The Challenge: We often feel like we don’t deserve to be happy or that being happy is selfish.
The Science: Research shows that your happiness spreads to others and brings out the best in you.
The Solution: Investing in your own fulfillment is one of the greatest gifts you can give to others!
Happiness – it’s an inalienable right; it’s even in the US Constitution. You see it everywhere from sitcoms to couples walking by. But…we also often get the message that seeking personal happiness is somehow selfish or that – considering the suffering in the world – we don’t have a right to it.
Well, you’re right, and you’re not. It is selfish, and there is a lot of suffering in the world. But that is precisely why you should be finding happiness.
For One, it Makes you Contagious
It’s true; you literally infect others. Your well-being has an enormously influential impact on everyone around you up to 3 degrees of separation away from you! Research studies show that parents’ well-being improves their children’s, and people’s happiness uplifts their spouses. But did you know it also influences strangers you will never meet like your best friend’s landlord? Research by social scientists James Fowler of UC San Diego and Nicolas Christakis of Harvard suggests that happiness spreads up to three degrees of separation from us: if you’re happy, your best friend’s sister, hairdresser’s spouse, and colleague’s son will also be happier.
Two, It Brings Out the Best In You
When you say or do something you later regret, maybe by reacting too quickly and snapping, you often use the expression “Well, I was just not myself that day because I was ____ (fill in the blank: tired/drunk/stressed…”). When you’re happy, however, you often actually do feel like yourself because happiness brings out the best in you.
Why? Because instead of focusing on yourself, your attention is freed up to notice others. Think about it: when you’re down in the dumps, it’s all about me, myself, and I. And there’s research to back that up too (anxious and depressed moods lead to an increase in self-focus). However, when you feel positive emotions, on the other hand, research shows that your perspective broadens and it’s easier to reach out to others and connect as well as to see things from a broader (wiser?) perspective (for more on that, see research by Barbara Fredrickson of the University of North-Carolina at Chapel Hill).

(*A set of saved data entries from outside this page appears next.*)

(** * A token

    A module [1] with two slots; the world holds the handles a search has still to give.
    In [10] there are three objects, in [11] one, and each object has its handle as the
    value of every attribute.  [broken] says which objects cannot be read, [info] whether
    the module tells what it is, and [tokens] whether there are tokens. *)
Definition sample (broken : list Z) (info tokens : bool) : Pkcs11 (list Z) := {|
  C_GetInfo _ w := (if info then CKR_OK else CKR_OTHER 5, w);
  C_GetSlotList m room w := ((CKR_OK, default [] ((fun _ => [10; 11]) <$> room), if m =? 1 then 2 else 0), w);
  gck_slot_get_token_info x w := (if tokens then Some (mk_token_info (Some [snd x]) None None None) else None, w);
  C_OpenSession x _ w := ((CKR_OK, 100 + Z.abs (snd x)), w);
  _gck_session_authenticate_token _ _ _ w := (CKR_OK, w);
  C_FindObjectsInit id _ _ := (CKR_OK, if id =? 110 then [1; 2; 3] else [4]);
  C_FindObjects _ n w := ((CKR_OK, take (Z.to_nat n) w), drop (Z.to_nat n) w);
  C_FindObjectsFinal _ w := w;
  C_GetAttributeValue _ h t w := ((if bool_decide (h ∈ broken) then CKR_OTHER 5 else CKR_OK, (fun _ => Bytes [h]) <$> t), w);
  default_types _ := None;
  is_object_type type := 0 <=? type
|}.

#[local] Instance sample_laws broken info tokens : @Pkcs11Laws (list Z) (sample broken info tokens).
Proof.
  refine {| remaining := @length Z |}.
  - intros id n w objects w' [= <- <-] Hne. rewrite length_drop. destruct w; [by rewrite take_nil in Hne|].
    destruct (Z.to_nat n) eqn:En; [done|]. cbn. lia.
  - intros x rw w id w' [= <- <-]. lia.
Defined.

Definition no_enumerators : EnSt (list Z) := mk_en_st ∅ ∅ [].
Definition any_uri : UriData := mk_uri_data false None None.
Definition the_result (id h : Z) : Result := mk_result h id (Some [(3, Bytes [h])]).

Lemma enumerate_refines_witness : let P := sample [] true true in
  exists N st', forall fuel, (N <= fuel)%nat ->
    (i ← open_enumerator [1; 2] 0 any_uri 7 (Some [3]); calls fuel i [2; 1; -1]) no_enumerators =
      Ok (of_type 7 <$> [[the_result 110 1; the_result 110 2]; [the_result 110 3]; [the_result 111 4]], st').
Proof.
  intros P. apply (enumerate_refines no_enumerators [1; 2] 0 any_uri 7 (Some [3]) 3
    [the_result 110 1; the_result 110 2; the_result 110 3; the_result 111 4] [] [2; 1; -1]); [done|vm_compute; reflexivity|done|].
  repeat constructor; unfold G_MAXINT; lia.
Defined.

Lemma enumerate_all_witness : let P := sample [2] true true in exists N st', forall fuel, (N <= fuel)%nat ->
  (i ← open_enumerator [1; 2] 0 any_uri 7 (Some [3]); nexts fuel 6 i) no_enumerators =
    Ok ([Some (Some 7, the_result 110 1); None; Some (Some 7, the_result 110 3); Some (Some 7, the_result 111 4); None; None], st').
Proof.
  intros P. destruct (enumerate_all no_enumerators [1; 2] 0 any_uri 7 (Some [3])) as (fuel0 & l & wf & Hvisit & Hn).
  - reflexivity.
  - by repeat constructor.
  - destruct (Hn 6%nat) as (N & st' & Hcalls). exists N, st'. intros fuel Hf. rewrite (Hcalls fuel Hf). do 2 f_equal.
    assert (visit_modules (Nat.max fuel0 3) (mk_cfg any_uri 0 None (asked 7 (Some [3]))) [1; 2] [] = Ok (l, wf)) as Hmax
      by exact (proj2 (proj2 (proj2 (proj2 (visits_more fuel0 (Nat.max fuel0 3) _ (Nat.le_max_l _ _))))) _ _ _ Hvisit).
    assert (visit_modules (Nat.max fuel0 3) (mk_cfg any_uri 0 None (asked 7 (Some [3]))) [1; 2] [] =
      Ok ([Some (the_result 110 1); None; Some (the_result 110 3); Some (the_result 111 4)], [])) as E
      by (apply (proj2 (proj2 (proj2 (proj2 (visits_more 3 (Nat.max fuel0 3) _ (Nat.le_max_r _ _)))))); vm_compute; reflexivity).
    rewrite E in Hmax. injection Hmax as <- _. reflexivity.
Defined.

Lemma enumerator_safe_witness : let P := sample [2] true true in exists i st c N l st' c',
  open_enumerator [1; 2] 0 any_uri 7 (Some [3]) no_enumerators = Ok (i, st) /\ usable st i c /\ usable st' i c' /\ c'.*1 = c.*1 /\
  forall fuel, (N <= fuel)%nat -> request fuel i (NextN 2 false) st = Ok (l, st').
Proof.
  intros P. destruct (proj1 enumerator_safe no_enumerators [1; 2] 0 any_uri 7 (Some [3]) ltac:(done)) as (i & st & c & E & Hu).
  destruct (proj2 (proj2 enumerator_safe) st i c (NextN 2 false) Hu) as (N & l & st' & c' & H1 & H2 & H3).
  exists i, st, c, N, l, st', c'. split_and!; [exact E|exact Hu|exact H1|exact H2|]. intros fuel Hf.
  destruct (H3 fuel Hf) as [Hr|[(m & w & _ & Hm) _]]; [exact Hr|discriminate Hm].
Defined.

Definition only (slot : Z) : UriData := mk_uri_data false (Some (mk_token_info (Some [slot]) None None None)) None.

(** Only the tokens that a URI matches. *)
Example uri_restricts :
  (i ← @open_enumerator _ (sample [] true true) [1] 0 (only 11) 7 None;
   @gck_enumerator_next_n _ (sample [] true true) 9 i (-1) false) no_enumerators
  = Ok (of_type 7 [mk_result 4 111 None], mk_en_st
      {[1 := mk_enumerator (Some (mk_state G_MAXINT state_modules [] (only 11)
        0 None (Some 7) NoTypes 0 [] None None false None (Some []) (Some []))) None 7 0 0 None]} ∅ []).
Proof. vm_compute. reflexivity. Qed.

Definition client (P : Pkcs11 (list Z)) (uri : UriData) {A} (m : Z -> SM (EnSt (list Z)) A) : res unit A :=
  match (i ← @open_enumerator _ P [1] 0 uri 7 (Some [3]); m i) no_enumerators with Ok (a, _) => Ok a | Err e => Err e | Ub => Ub end.

(** NULL in the middle: the second object cannot be read, the third can. *)
Example next_null_early : let P := sample [2] true true in
  client P any_uri (fun i => a ← gck_enumerator_next 9 i false; b ← gck_enumerator_next 9 i false;
                             c ← gck_enumerator_next 9 i false; mret [a; b; c])
  = Ok [Some (Some 7, the_result 110 1); None; Some (Some 7, the_result 110 3)].
Proof. vm_compute. reflexivity. Qed.

(** The types that the state of an enumeration still has were freed. *)
Example types_used_after_free : let P := sample [] true true in
  client P any_uri (fun i => a ← gck_enumerator_next_n 9 i 1 false; gck_enumerator_set_object_type i 8;; gck_enumerator_next_n 9 i 3 false) = Ub.
Proof. vm_compute. reflexivity. Qed.

(** A module that does not tell what it is: NULL is read. *)
Example module_without_info : client (sample [] false true) any_uri (fun i => @gck_enumerator_next _ (sample [] false true) 9 i false) = Ub.
Proof. vm_compute. reflexivity. Qed.

(** An enumerator for a session whose token cannot tell what it is. *)
Example session_without_token : let P := sample [] true false in
  (i ← _gck_enumerator_new_for_session 110 (1, 10) any_uri; gck_enumerator_next 9 i false) no_enumerators = Ub.
Proof. vm_compute. reflexivity. Qed.

(** The objects of a chained enumerator come before the last one of the first. *)
Example chained_too_early : let P := sample [2] true true in
  match (j ← open_enumerator [1] 0 (only 11) 8 (Some [3]); i ← open_enumerator [1] 0 (only 10) 7 (Some [3]);
         gck_enumerator_set_chained i (Some j);; calls 9 i [2; 2]) no_enumerators with
  | Ok (l, _) => Some (map (map (fun o : Object => (fst o, handle (snd o)))) l)
  | _ => None
  end = Some [[(Some 7, 1); (Some 8, 4)]; [(Some 7, 3)]].
Proof. vm_compute. reflexivity. Qed.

Think about it, on a “life sucks” day, we can get so tunnel-visioned in our grumpiness that we won’t even notice a friend walk by. However, on a day when you are feeling great, you are more likely to notice if someone needs help and to reach out for a helping hand. (Ironically, for that reason, a great way to increase our happiness is to be empathetic, to reach out, and to help others.)
Three, You Start Influencing Everyone
You’ve seen them: those jolly, joyful, and light-hearted people. The ones that walk into a room and everything just feels slightly better. It could be a family member, a friend, a 4th-grade teacher—heck, your dog! They light up a room and leave you feeling lighter, warmer, and just a tad more joyful. The bottom line: Your happiness uplifts and inspires.
There’s science to this. When we see someone happy doing something happy people do like making someone feel better or helping them, we get a warm and fuzzy inspired feeling (you may even shed a tear or feel a chill). Psychologist Jonathan Haidt has appropriately coined his state “elevation”—maybe because it makes you feel a little high for a moment. Well, the data shows that when you experience elevation from watching someone help someone else, you’re more likely to go and do something sweet for someone else! Bottom line: If you’re happy, you’re more likely to help and uplift others, and your actions inspire others to go out, be happy, and help others.
This isn’t just for friends and family, folks. It’s at work too. When Haidt and his colleagues applied his research to a business setting, he found that when leaders were fair and self-sacrificing, their employees would experience elevation. As a consequence, they felt more loyal and committed to their boss and were more likely to act in a helpful and friendly way with other employees even when they had nothing to gain from it! In other words, being happy inspires others, and they go out and make the world a better place (and the cherry on top: They are more loyal to you too!).
What does that mean? You’re creating culture, son!
Bonus: It teaches you to get real.
Research by Shelley Gable and Jonathan Haidt suggests that we actually have three times more positive experiences than negative ones. We have simply forgotten that fact for a number of reasons (explained here).
Happiness – It’s Not For You, But it is the Most Selfless Thing You Can Do.